Но думный Ларионов и дьяк Молокоедов принесли боярину такие вести, что Алексей Петрович совсем опять потерялся: нынешней ночью на двинском льду, неподалеку от Гостиного двора, безымянные злодеи ножом убили до смерти холопа воеводы Андрюшку Сосновского...
– Андрюшку? – пролепетал боярин.
– Андрюшку, князь, – твердо сказал думный дворянин Ларионов, который всегда все говорил твердо. – Убили холопя насмерть. Мороз крепкий, так он и заледенел за ночь вовсе. Словно деревяшка...
– Андрюшку? – опять спросил боярин.
Думный дворянин слегка пихнул дьяка локтем, чтобы Молокоедов приметил испуг князя. Молокоедов вздохнул.
– Андрюшка, Андрюшка, – подтвердил думный. – Вовсе, говорю, заледенел. И оскалился...
– Вон эдак! – показал Молокоедов, и сам оскалился, да страшнее, нежели покойный Сосновский. – Да куды-ы... ножом...
– Ограбили?
– Кабы ограбили – тогда ладно, – молвил Ларионов, – кабы ограбили – дело просто...
– Не ограбили?
– Нисколько. Кои при нем деньги были – все и остались.
– Шапку-то сняли? – с надеждой в голосе спросил боярин.
– Зачем? И шапку не тронули. Шапка при нем, рукавицы, полушубок с твоего плеча, что ты ему за добрую службу да за изветы пожаловал, пояс наборной...
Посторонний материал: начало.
Lemma non_progressive_false nz z :
  non_progressive nz z = false → (num_labels z < num_labels nz)%nat ∨ name_eqb nz root = true.
Proof.
  unfold non_progressive. rewrite andb_false_iff, negb_false_iff, Nat.leb_gt. done.
Qed.

Lemma walk_loop_chain fuel sub qn qt qc z ips b chain st r b' chain' st' :
  walk_loop fuel sub qn qt qc z ips b chain st = (r, b', chain', st') →
  (∀ t qc st, frame st (sub t qc st).2) →
  ∃ ext, steps chain' = steps chain ++ ext ∧ Forall (step_found (itick st)) ext ∧ descends z ext.
Proof.
  intros W C. revert W. revert z ips b chain st. induction fuel as [|fuel IH]; intros z ips b chain st; cbn [walk_loop].
  { intros [= <- <- <- <-]. exists []. by rewrite app_nil_r. }
  destruct (query_ns_set ips qn qt qc b st) as [[r0 b1] st1] eqn:Q.
  apply query_ns_set_paid in Q as [[[_ T] _] R].
  assert (∃ ext, steps chain = steps chain ++ ext ∧ Forall (step_found (itick st)) ext ∧ descends z ext) as Same
    by (exists []; by rewrite app_nil_r).
  destruct r0 as [resp|e]; [|by intros [= <- <- <- <-]]. destruct R as [U _].
  destruct (classify resp qn qt) as [| | |target|nz ns glue|];
    try (by intros [= <- <- <- <-]).
  - destruct (budget_cname b1) as [b2|e]; [|by intros [= <- <- <- <-]].
    destruct (budget_referral b2) as [b3|e]; [|by intros [= <- <- <- <-]].
    destruct (walk_start _ _ _ st1) as [[[z' ips'] sc] st2].
    destruct (walk_loop _ _ target _ _ _ _ _ _ st2) as [[[[?|?] b4] ch4] st4];
      by intros [= <- <- <- <-].
  - destruct (non_progressive nz z) eqn:N; [by intros [= <- <- <- <-]|].
    destruct (extract_ds_and_rrsig resp nz) as [ds sigs] eqn:X.
    pose proof (resolve_ns_ips_frame sub ns glue qc b1 (cache_zone_ns nz ns (cache_glue glue st1)) C) as [_ T2].
    pose proof (quiet_referral nz ns glue st1) as [[_ T1] _].
    destruct (resolve_ns_ips _ _ _ _ _ _) as [[|ip ips2] st2]; [by intros [= <- <- <- <-]|]. cbn in T2.
    intros W. apply IH in W as (ext & E & F & D). cbn [steps push_step] in E.
    eexists (_ :: ext). rewrite E, <- app_assoc. split; [done|]. split.
    + constructor; [split; [done|]; by exists resp|]. eapply step_found_since; [|exact F]. lia.
    + split; [by apply non_progressive_false|done].
Qed.
(* ===== verification/Forwarder.v ===== *)
(** * Upstream queries ([recursor/forwarder.rs], [recursor/dot_pool.rs], and the
    forwarder part of [config.rs])

    Which servers a name is forwarded to, how a query is rewritten and its
    response checked, and the three transports: UDP with TCP fallback, DNS over
    TLS, and DNS over TLS inside a SOCKS5 tunnel.  A [UWorld] answers the network;
    every use of it leaves an event in the trace. *)
From Stdlib Require Import Sorted.
From S2P Require Import Prelude Hickory Reference Net ZeroX20 LocalZones Tunnel.

(** ** Server lists in the configuration *)
Module ForwarderCfg.

Inductive Transport : Type := Udp | Tcp | Dot.
Inductive Via : Type := Direct | Tor.
#[export] Instance Transport_eq_dec : EqDecision Transport.
Proof. solve_decision. Defined.
#[export] Instance Via_eq_dec : EqDecision Via.
Proof. solve_decision. Defined.

Record ForwarderServer := {
  address : IpAddr; transport : Transport; tls_name : option string; via : Via }.
(** A bare address, or a full mapping. *)
Inductive ServerSpec : Type := Bare (ip : IpAddr) | Full (f : ForwarderServer).
Record Forwarder := { domain : string; servers : list ServerSpec }.
Definition before_lock (query : list Z) (peer : IpAddr) (ctx : ListenerContext) (st : HSt) : Phase * HSt :=
  if negb (h_ready st) then (Done (reply_of (build_refused query)), st)
  else
  match from_bytes query with
  | None => (Done NoReply, st)
  | Some msg =>
  match head (queries msg) with
  | None => (Done NoReply, st)
  | Some q =>
      let '(allowed, st) :=
        match h_rrl st with
        | Some g => let '(ok, g) := Rrl.check (now st) peer g in (ok, set_rrl g (htock st))
        | None => (true, st)
        end in
      if negb allowed then (Done NoReply, st)
      else if Ipv4Only.is_local_question (q_name q) (query_type q) then
        (Done (match Ipv4Only.synth_response msg (h_dns64 self) (ctx_dns64 ctx) with
               | None => Panic | Some synth => reply_of (to_vec synth) end), st)
      else if negb (bool_decide (h_ddr self = [])) && Ddr.is_ddr_question (q_name q) then
        (Done (match Ddr.synth_response msg (h_ddr self) with
               | None => Panic | Some synth => reply_of (to_vec synth) end), st)
      else
      match dns64_ptr_target q ctx with
      | Some new_qname => let '(r, st) := dns64_ptr msg new_qname st in (Done r, st)
      | None =>
          if NegResolveCache.hit (now st) (q_name q) (query_type q) (h_neg st)
          then (Done (Answer (servfail msg)), htock st)
          else
            let st := htock st in
            let '(o, st) := cache_get (cache_key (q_name q) (query_type q) (query_class q)) st in
            let '(r, st) :=
              match o with
              | Some cached => build_from_cache_value msg q cached ctx st
              | None => (None, st)
              end in
            match r with
            | Some r => (Done r, st)
            | None =>
                let '(lock, fly) :=
                  InFlight.lock_for (w_strong w (Iterative.itick (h_it st))) (q_name q) (query_type q) (h_fly st) in
                (Locked msg q lock, set_fly fly st)
            end
      end
  end
  end.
Князь засопел, налил себе еще водки, выпил не закусывая. Думный дворянин, подрагивая сухой ногой в остроносом сапожке, говорил непререкаемо, и от каждого его слова все жутче делалось воеводе:
– За Азов здешние тати его порезали, не иначе. Сведали супостаты, что он, Андрюшка, тебе извет подал в приказной палате на тамошних стрелецких бунтовщиков. Он же, Андрюшка, давеча мне сказывал, что-де видал тут, в Архангельском городе, одного из Азова беглого стрельца. Сей стрелец его, Андрюшку, опознал и матерно ругал и поминал, кто за него, за Андрюшку, пытку принимает, и еще слова говорил поносные на тебя...
– На меня?
– Что-де зря тебя в Азове на копья не приняли, что-де ты да немчин-фрыга Лефортка – одна сатана, что-де зарок вы дали русского человека извести смертью, что-де народишка ничего не позабыл и все изменные имена ему, Андрюшке, тот беглый сказал: взяты-де твоим изветом – пес ты, дьявол, сатана! – за караул стрелецкого полку Яшка Улеснев, да писарь Киндяков, да старец Дий. Ведомо тому стрельцу беглому, что ты, воевода, Кузьку Руднева да Сережку Лопатина засылал в Предтеченский на Азове монастырь – сведать, чего оный Дий говорит прелестного...
– Было, было, – скороговоркой молвил боярин. – Они и сведали...
– Сведали, да ноне на свете не живут...
– Как?
– Побили их, князь, некие люди. А потом камень к ногам, да и в воду. Вечная им память – Сережке да Кузьке. И сказывал еще тот стрелец, что быть Андрюшке к ним – чтобы, дескать, молился, да перед смертью не грешил...
– От Азова до Архангельска, – тихо сказал боярин, – добежала весть. Куда деваться, господи?
Думный еще раз толкнул дьяка. Молокоедов высунулся, посоветовал:
– Розыск бы время начать, князюшка. Самая пора нынче, по горячему следу. По-доброму, как в Азове делывали. Кнутом, да дыбою, да огоньком – все бы и сведали...
– Имать проходимцев надобно, – молвил думный Ларионов. – Всех за караул, а там с богом и попытать... Да ты, Алексей Петрович, не горюй, толковать тут длинно не надобно. В Азове было ты и вовсе обмер, как прослышал, что стрельцы тебя на копья вздумали брать, а потом все вовсе дивно обернулось. И государь тобою доволен был, ласкал, и ты сам в большую силу взошел. До тебя ныне рукою не достать. Сам думай: Лефорта покойного стрельцы крови хотели, тебя извести, да государя. Вишь как... Значит, и есть ты наивернейший государю слуга...
– Так-то оно так, – молвил воевода неопределенно, – да ведь в одночасье и пожгут...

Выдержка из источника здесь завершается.